What you have to do
Copy each line of the records below that has "after" in it.

Data extract
=====
(** Two profile points within the tolerances of each other. *)
Definition points_close (dist_tol height_tol : R) (a b : R * BinNums.Z) : Prop :=
  Rabs (fst a - fst b) <= dist_tol /\
  Rabs (IZR (snd a) - IZR (snd b)) <= height_tol.

End GroupingNotions.

(* ================================================================= *)
(** ** The public wrapper of the alignment
       ([lib/revit_backend/alignment.py]) *)

Module AlignmentWrapper.
Import RCmp Geometry Alignment.
Local Open Scope R_scope.

(** A bounding box of the host: its [Min] and [Max] corners. *)
Definition bbox : Type := Revit.XYZ * Revit.XYZ.

(** [_pick_translation]; [picked] is the point the user picked, [None]
    when the pick was cancelled or failed. *)
Definition _pick_translation (picked : option Revit.XYZ) (tendon_pts : list point)
  : option (R * R) :=
  match picked with
  | None => None
  | Some pk =>
      let '(min_x, _, min_y, _) := poly_bounds tendon_pts in
      Some (Revit.X pk - min_x, Revit.Y pk - min_y)
  end.
(** A [trim] for text whose white space is ASCII. *)
Definition is_space (c : ascii) : bool :=
  let n := nat_of_ascii c in
  (Nat.eqb n 32 || (Nat.leb 9 n && Nat.leb n 13))%bool.

Fixpoint trim_start (s : string) : string :=
  match s with
  | EmptyString => ""
  | String c rest => if is_space c then trim_start rest else s
  end.

Definition reverse (s : string) : string :=
  string_of_list_ascii (rev (list_ascii_of_string s)).

Definition trim_ascii (s : string) : string :=
  reverse (trim_start (reverse (trim_start s))).

End Panel.

(** ** Parallel invocation on the model gateway *)

Module Gateway.

Section InvokeMany.

Context {Request Result : Type}.
(** The result of one invocation, failure included: [invoke] never raises. *)
Variable invoke : Request -> Result.

(** Modelled from the spec: the state of one [invoke_many] call; the
    function is not among the sources.  All requests are dispatched at once,
    each bound to the slot of its position; the invocations then complete one
    at a time, in any order, and a completion stores its result in its own
    slot; the call returns when no invocation is in flight. *)
Record state : Type := mkState {
  in_flight : list nat;
  slots : list (option Result)
}.
(** * ai-summon: the auto-discovery project picker

    A shallow embedding of the repository scanner and the repository cache
    of [src/util.ts] and of the catalog, search and separator formatting of
    [src/commands/ide/index.ts], with the properties the specification
    states about them. *)

From Stdlib Require Import String Ascii List ZArith Bool Lia Arith.
From Stdlib Require Import Permutation Sorted.
Import ListNotations.
Open Scope string_scope.

Set Implicit Arguments.
Local Set Warnings "-register-all".

(** ** Strings *)

Module Str.

(** [String.prototype.startsWith]. *)
Fixpoint startsWith (s k : string) : bool :=
  match k, s with
  | EmptyString, _ => true
  | String _ _, EmptyString => false
  | String a k', String b s' => Ascii.eqb a b && startsWith s' k'
  end.

(** [String.prototype.includes]: [k] occurs somewhere in [s]. *)
Fixpoint includes (s k : string) : bool :=
  startsWith s k ||
  match s with
  | EmptyString => false
  | String _ s' => includes s' k
  end.

(** The white space of [\s] and of [trim] within ASCII: tab, line feed,
    vertical tab, form feed, carriage return and space. *)
Definition is_space (c : ascii) : bool :=
  let n := nat_of_ascii c in
  ((9 <=? n)%nat && (n <=? 13)%nat) || (n =? 32)%nat.

(** [toLowerCase] on the ASCII letters; other characters are kept. *)
Definition lower_ascii (c : ascii) : ascii :=
  let n := nat_of_ascii c in
  if (65 <=? n)%nat && (n <=? 90)%nat then ascii_of_nat (n + 32) else c.

Fixpoint toLowerCase (s : string) : string :=
  match s with
  | EmptyString => EmptyString
  | String c r => String (lower_ascii c) (toLowerCase r)
  end.

Fixpoint trimStart (s : string) : string :=
  match s with
  | EmptyString => EmptyString
  | String c r => if is_space c then trimStart r else s
  end.

(** Drops the white space at the end: the result of the recursive call
    is empty exactly when the rest of the string is all white space. *)
Fixpoint trimEnd (s : string) : string :=
  match s with
  | EmptyString => EmptyString
  | String c r =>
      match trimEnd r with
      | EmptyString => if is_space c then EmptyString else String c EmptyString
      | t => String c t
      end
  end.

Definition trim (s : string) : string := trimEnd (trimStart s).

(** [s.split(/\s+/)]: the pieces between the maximal runs of white
    space; [in_sep] says that the previous character was white space.
    An empty input gives one empty piece, as in JavaScript. *)
Fixpoint split_ws_from (in_sep : bool) (s : string) : list string :=
  match s with
  | EmptyString => [""]
  | String c r =>
      if is_space c then
        if in_sep then split_ws_from true r else "" :: split_ws_from true r
      else
        match split_ws_from false r with
        | t :: ts => String c t :: ts
        | [] => [String c ""]
        end
  end.

Definition split_ws (s : string) : list string := split_ws_from false s.

End Str.

(** ** Paths *)

Module Path.

Definition slash : ascii := "/"%char.

Fixpoint endsWithSlash (s : string) : bool :=
  match s with
  | EmptyString => false
  | String c EmptyString => Ascii.eqb c slash
  | String _ r => endsWithSlash r
  end.

(** [path.join(dir, name)] for a directory path and one entry name: the
    two are joined by one separator, which is not doubled after a
    directory path that already ends with it (the file system root). *)
Definition join (dir name : string) : string :=
  if endsWithSlash dir then dir ++ name else dir ++ "/" ++ name.

(** [path.basename]: the part after the last separator; [cur] is the
    segment read so far. The root [/] has the empty base name. *)
Fixpoint basename_from (cur s : string) : string :=
  match s with
  | EmptyString => cur
  | String c r =>
      if Ascii.eqb c slash then
        match r with
        | EmptyString => cur
        | _ => basename_from "" r
        end
      else basename_from (cur ++ String c "") r
  end.

Definition basename (s : string) : string := basename_from "" s.

Fixpoint hasSlash (s : string) : bool :=
  match s with
  | EmptyString => false
  | String c r => Ascii.eqb c slash || hasSlash r
  end.

(** A directory entry name: not empty and without a separator. *)
Definition segment (s : string) : Prop := s <> "" /\ hasSlash s = false.

Definition segmentb (s : string) : bool :=
  negb (String.eqb s "") && negb (hasSlash s).

(** The path of the directory reached from [dir] through [names]. *)
Fixpoint joins (dir : string) (names : list string) : string :=
  match names with
  | [] => dir
  | n :: ns => joins (join dir n) ns
  end.

(** What a chain of names adds to a path that does not end with a
    separator. *)
Fixpoint below (names : list string) : string :=
  match names with
  | [] => ""
  | n :: ns => "/" ++ n ++ below ns
  end.

(** A text that is empty or begins with a separator. *)
Definition slashOrEmpty (t : string) : Prop :=
  t = "" \/ exists r, t = String slash r.

End Path.

(** ** The file system the scanner observes *)

Module Fs.

(** What a directory lets the process do: [Open] can be listed and
    searched; [SearchOnly] resolves names but its listing raises;
    [Closed] raises for both. *)
Inductive access := Open | SearchOnly | Closed.

(** A file system object, as a scan observes it below the directory its
    working directory resolves to. A symbolic link records its target
    path and whether the target resolves ([live]); the target is never
    part of the tree below the link. The file system in which links lead
    to their targets is [Linked.obj]; [Linked.view] gives the tree
    observed there. *)
Inductive node :=
| File
| Symlink (target : string) (live : bool)
| Dir (perm : access) (entries : list (string * node)).

Fixpoint lookup (name : string) (entries : list (string * node)) : option node :=
  match entries with
  | [] => None
  | (n, x) :: rest => if String.eqb n name then Some x else lookup name rest
  end.

(** [existsSync(join(dir, '.git'))]: never raises; it is false when the
    directory cannot be searched, when there is no such entry and when
    the entry is a link whose target does not resolve. *)
Definition existsSync_git (perm : access) (entries : list (string * node)) : bool :=
  match perm with
  | Closed => false
  | _ =>
      match lookup ".git" entries with
      | None => false
      | Some (Symlink _ live) => live
      | Some _ => true
      end
  end.

(** [Dirent.isDirectory()]: true for a real directory only; a symbolic
    link is reported as a link, whatever it points at. *)
Definition isDirectory (x : node) : bool :=
  match x with
  | Dir _ _ => true
  | _ => false
  end.

End Fs.

(** ** The scanner ([findGitRepositories], src/util.ts) *)

Module Scanner.
Import Fs.

Record GitRepository := mkRepo {
  name : string;
  path : string;
  topLevelFolder : string
}.

(** The sentinel of the default parameter [topLevelFolder = '/']. *)
Definition rootSentinel : string := "/".

(** [scanDirectory(dir, topLevelFolder)] on the object [x] found at
    [dir]; [repositories] is the array the closure pushes to, threaded
    through the calls. The [try] block covers the whole body: a listing
    that raises leaves the array as it is. A path that is not a
    directory has no [.git] below it and its listing raises; a link is
    met as an entry of a listing only, where the loop passes it by. *)
Fixpoint scanDirectory (workingDirectory dir topLevelFolder : string) (x : node)
    (repositories : list GitRepository) {struct x} : list GitRepository :=
  match x with
  | Dir perm entries =>
      if existsSync_git perm entries then
        repositories ++ [mkRepo (Path.basename dir) dir topLevelFolder]
      else
        match perm with
        | Open =>
            (fix each (es : list (string * node)) (repositories : list GitRepository)
                 {struct es} : list GitRepository :=
               match es with
               | [] => repositories
               | (entry_name, entry) :: rest =>
                   match entry with
                   | Dir _ _ =>
                       let fullPath := Path.join dir entry_name in
                       let isTopLevel := String.eqb dir workingDirectory in
                       let currentTopLevel :=
                         if isTopLevel then entry_name else topLevelFolder in
                       each rest
                         (scanDirectory workingDirectory fullPath currentTopLevel
                            entry repositories)
                   | _ => each rest repositories
                   end
               end) entries repositories
        | _ => repositories
        end
  | _ => repositories
  end.

(** [findGitRepositories(workingDirectory)], [root] being the object
    the working directory resolves to: a working directory that is a
    link to a directory is scanned as that directory. *)
Definition findGitRepositories (workingDirectory : string) (root : node)
    : list GitRepository :=
  scanDirectory workingDirectory workingDirectory rootSentinel root [].

End Scanner.


(** ** [Array.prototype.sort] *)

Module JsArray.

Section Sort.
Variable A : Type.

(** The comparator, called as [comparefn(x, y)]; only the sign of its
    result is used. *)
Variable comparefn : A -> A -> Z.

(** The rest of the first run: [prev] is the last element taken, and
    each next element is compared with it, [comparefn(cur, prev)]; a
    descending run stops at the first result that is not negative, an
    ascending one at the first negative result. Returns the elements
    taken and those left. *)
Fixpoint extendRun (descending : bool) (prev : A) (l : list A) : list A * list A :=
  match l with
  | [] => ([], [])
  | cur :: rest =>
      let order := comparefn cur prev in
      if (if descending then (0 <=? order)%Z else (order <? 0)%Z) then ([], l)
      else
        let (run, left) := extendRun descending cur rest in
        (cur :: run, left)
  end.

(** The first run, made ascending (a descending run is reversed), and
    the elements after it. The first comparison is of the second
    element with the first, [comparefn(a[1], a[0])]. *)
Definition countAndMakeRun (l : list A) : list A * list A :=
  match l with
  | a0 :: a1 :: rest =>
      let descending := (comparefn a1 a0 <? 0)%Z in
      let (run, left) := extendRun descending a1 rest in
      let whole := a0 :: a1 :: run in
      ((if descending then rev whole else whole), left)
  | _ => (l, [])
  end.

(** The binary search of the insertion step: the index in
    [sorted[left..right)] where [pivot] goes, comparing
    [comparefn(pivot, sorted[mid])]. The interval shrinks at every
    step, so [fuel = length sorted] steps are enough. *)
Fixpoint searchSlot (fuel : nat) (pivot : A) (sorted : list A) (left right : nat) : nat :=
  match fuel with
  | O => left
  | S fuel' =>
      if (left <? right)%nat then
        let mid := (left + (right - left) / 2)%nat in
        match nth_error sorted mid with
        | Some m =>
            if (comparefn pivot m <? 0)%Z
            then searchSlot fuel' pivot sorted left mid
            else searchSlot fuel' pivot sorted (mid + 1) right
        | None => left
        end
      else left
  end.

Definition insertPivot (sorted : list A) (pivot : A) : list A :=
  let slot := searchSlot (length sorted) pivot sorted 0 (length sorted) in
  firstn slot sorted ++ pivot :: skipn slot sorted.

(** [Array.prototype.sort(comparefn)] as the runtime of the tool does
    it (Node.js, V8's array-sort): the first run is found, then every
    later element is put in place by binary insertion. V8 sorts an
    array of fewer than 64 elements in exactly this way; for a longer
    array it merges several such runs, which is not modelled. *)
Definition sort (l : list A) : list A :=
  let (run, left) := countAndMakeRun l in
  fold_left insertPivot left run.

End Sort.

End JsArray.

(** ** Results of code that can raise *)

Inductive outcome (A : Type) : Type :=
| Return (a : A)
| Throw.
Arguments Return {A} a.
Arguments Throw {A}.

(** ** The repository cache ([readIdeReposCache], [writeIdeReposCache]) *)

Module Cache.
Import Scanner.

(** A property value of the parsed cache document. The numbers of the
    document are integers ([version], [updatedAt]). An array is the
    [repos] array: its elements are repository objects, the type the
    code casts it to. *)
Inductive jsval :=
| JUndefined
| JNull
| JBool (b : bool)
| JNum (n : Z)
| JStr (s : string)
| JArray (repos : list GitRepository)
| JObject.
=====
Output of the task
    two are joined by one separator, which is not doubled after a
(** [path.basename]: the part after the last separator; [cur] is the
    the elements after it. The first comparison is of the second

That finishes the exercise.